Невозможность назначения Черчилля на пост премьер-министра стала ключевой мыслью его оппонентов. «Какие бы опасности ни грозили нашей стране, перспектива правительства, сформированного мистером Черчиллем… и другими, не является тем, чего следует опасаться»[246], – со смешком сказал барон Понсонби Шёлбредский в палате лордов. Понсонби, отец которого был личным секретарем королевы Виктории, а дед сражался при Ватерлоо[247], продолжил рассуждать об этой опасности, заявив в палате лордов, что однажды, возможно, придется заключить Черчилля в тюрьму: «Я с величайшим восхищением отношусь к таланту мистера Черчилля в парламентской борьбе, к его литературным и художественным дарованиям, но всегда считал, что во время кризиса он должен быть изолирован одним из первых»[248]. Примерно в то же время лорд Моэм заявил, что Черчилля лучше всего «расстрелять или повесить»[249].

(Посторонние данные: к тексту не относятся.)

Lemma bus_load_add_counters port len (n : IsoNet) :
  net_frames_sent (bus_load_add port len n) = net_frames_sent n /\
  net_frames_received (bus_load_add port len n) = net_frames_received n.
Proof.
  unfold bus_load_add. destruct (enable_bus_load _); [|done].
  by destruct (bus_loads n !! port).
Qed.

Lemma outputs_bus_load_add port len : 0 <= len -> outputs (modify (bus_load_add port len)).
Proof.
  intros Hl lost n Hn. apply wp_modify. pose proof (bus_load_add_io port len n) as Hio.
  split; [|done]. eapply net_inv_io; [done|done| |].
  - apply bus_load_add_bus; [done|apply Hn].
  - destruct (bus_load_add_counters port len n) as [-> ->]. apply Hn.
Qed.

Lemma outputs_modify (f : IsoNet -> IsoNet) :
  (forall n, io_step n (f n) /\ bus_loads (f n) = bus_loads n /\
     net_frames_sent (f n) = net_frames_sent n /\
     net_frames_received (f n) = net_frames_received n) -> outputs (modify f).
Proof.
  intros Hf lost n Hn. apply wp_modify. destruct (Hf n) as (Hio & Hb & Hs & Hr).
  split; [|done]. eapply net_inv_io; [done|done|rewrite Hb; apply Hn|rewrite Hs, Hr; apply Hn].
Qed.

Lemma counter_step x : in_u 64 x -> checked_add 64 x 1 = None -> x + 1 = 2 ^ 64.
Proof. unfold checked_add, in_u. intros. case_match; [done|]. reflect_bools. lia. Qed.
(* ===== verification/NetworkSafety.v ===== *)
(** Every operation of the network manager keeps its invariant: frame input, the poll, sends,
    address claiming and configuration. *)
From stdpp Require Import gmap.
From S2P Require Export NetworkSteps.
#[local] Open Scope Z_scope.

Section safety.
Context {E : Type} `{!CanEndpoint E} `{!Allocator}.
Abbreviation IsoNet := (IsoNet (E:=E)).
Abbreviation M := (M (E:=E)).

(** ** The engines *)

Lemma owned_rx lost cfs f port l l' :
  continues_rx f port l l' -> Forall (session_owned lost cfs) l ->
  FrameOps.destination f = BROADCAST_ADDRESS \/
    held_or_lost lost cfs port (FrameOps.destination f) ->
  Forall (session_owned lost cfs) l'.
Proof.
  rewrite !Forall_forall. intros Hc Hl Hd s Hs.
  destruct (Hc s Hs) as [(s0 & Hs0 & He)|He]; [eapply session_owned_ends; eauto|].
  unfold ends in He. injection He as Hdir Hsrc Hdst Hport.
  intros a. unfold local_address. rewrite Hdir, Hdst, Hport.
  destruct (Z.eqb_spec (FrameOps.destination f) BROADCAST_ADDRESS) as [|Hne]; [done|].
  intros [= <-]. by destruct Hd.
Qed.

Lemma addressed_held lost (n : IsoNet) f port :
  net_inv_x lost n -> is_addressed_to_us n f port = true ->
  FrameOps.destination f = BROADCAST_ADDRESS \/
    held_or_lost lost (internal_cfs n) port (FrameOps.destination f).
Proof.
  intros Hn [Hb|Hx]%orb_true_iff; [left; by reflect_bools|right].
  apply existsb_exists in Hx as (cf & Hin%list_elem_of_In & Hcf). reflect_bools. subst.
  destruct (cf_paired n lost cf Hn Hin) as (c & Hc).
  match goal with Ha : icf_address cf = _ |- _ => rewrite <- Ha end.
  by eapply online_held; [done|done|apply (ck_claimed c cf Hc)].
Qed.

Изоляция Черчилля усугубилась в декабре 1936 г., когда он поддержал короля Эдуарда VIII во время кризиса, вызванного спорами о том, должен ли король отказаться от своего желания жениться на разведенной американке миссис Уоллис Симпсон. В этой поддержке кое-кто углядел выпад Черчилля против аристократии, пытавшейся обуздать короля, которого поддерживали народные массы. Черчилль, заняв сторону Эдуарда, также бросил вызов собственной партии и ее лидеру, премьер-министру Болдуину. Поддержка Черчиллем короля поставила в тупик историков, особенно в свете проявившихся впоследствии фашистских симпатий Эдуарда. Скорее всего, традиционализм Черчилля, его любовь к «королю и стране» повлияли на его суждение.
Когда Черчилль выступил против своей партии в палате общин, его яростно освистали. Багровый от ярости, он выкрикнул Болдуину: «Вы не успокоитесь, пока не сломаете его, верно?»[250] В тот день он сказал другу, что считает свою политическую карьеру законченной.

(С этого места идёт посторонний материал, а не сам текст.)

(** [None] is the panic of an [unwrap]. *)
Definition rule_decode (data : list Z) : option (Result FilterRule Error.t) :=
  let err msg := Some (Err (Error.invalid_data msg)) in
  if negb (length data =? 22)%nat then err "filter rule must be exactly 22 bytes"
  else if negb (Z.land (data !!! 2%nat) (not_u 8 0x03) =? 0) then
    err "filter rule PGN high bits are reserved"
  else
    let pgn := pgn_of3 (data !!! 0%nat) (data !!! 1%nat) (data !!! 2%nat) in
    let flags := data !!! 3%nat in
    if negb (Z.land flags 0xC0 =? 0) then err "filter rule flags contain reserved bits"
    else
      match ForwardPolicy.try_from_u8 (Z.land flags 0x03) with
      | None => err "filter rule policy is reserved"
      | Some policy =>
          let bidirectional := negb (Z.land flags 0x04 =? 0) in
          let persistent := negb (Z.land flags 0x08 =? 0) in
          let has_source := negb (Z.land flags 0x10 =? 0) in
          let has_dest := negb (Z.land flags 0x20 =? 0) in
          let src := take 8 (drop 4 data) in
          let dst := take 8 (drop 12 data) in
          if negb has_source && negb (all_ff src) then
            err "filter rule absent source NAME must be padded with 0xFF"
          else if negb has_dest && negb (all_ff dst) then
            err "filter rule absent destination NAME must be padded with 0xFF"
          else
            source_name ← (if has_source then Some <$> Name.from_bytes src else Some None);
            destination_name ← (if has_dest then Some <$> Name.from_bytes dst else Some None);
            Some (Ok (mkRule pgn policy bidirectional source_name destination_name
              (Z.lor (data !!! 20%nat) (Z.shiftl (data !!! 21%nat) 8)) None persistent))
      end.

На короля действительно давили. На рождественских представлениях в том месяце английские школьники шокировали родителей и учителей, распевая:
Слышишь, ангелы поют:
Миссис Симпсон сцапала нашего короля[251].
«Для высших классов ее американское происхождение хуже ее развода»[252], – заметил убежденный сноб Гарольд Николсон.
Немцы, однако, совсем не были уверены, что с Черчиллем покончено, и продолжали его изучать. Однажды в 1937 г. Черчилль был приглашен на завтрак Иоахимом фон Риббентропом, тогда еще германским послом. Нацисты уже хорошо знали, что Черчилль главный, кто высказывается против них в Британии. Риббентроп сразу же сказал Черчиллю, что Германия стремится к дружбе с Англией, не желает разрушения Британской империи, и все, что им нужно, – развязать себе руки в Восточной Европе, чтобы получить Lebensraum, необходимое жизненное пространство. Для этого, указал он на карту на стене посольства, Германии придется поглотить Польшу, Украину и Белоруссию. Все, о чем просит Германия, – чтобы Британия не вмешивалась.
Стоя перед картой, Черчилль ответил, что Британия не согласится с подобным планом. Риббентроп «резко» отвернулся от карты и сказал: «Тогда война неизбежна. Выхода нет. Фюрер полон решимости. Ничто не остановит его, и ничто не остановит нас».
Они снова сели за стол. Черчилль призвал Риббентропа не недооценивать Британию: «Если вы втянете всех нас в новую мировую войну, она соберет против вас весь мир, как в прошлый раз».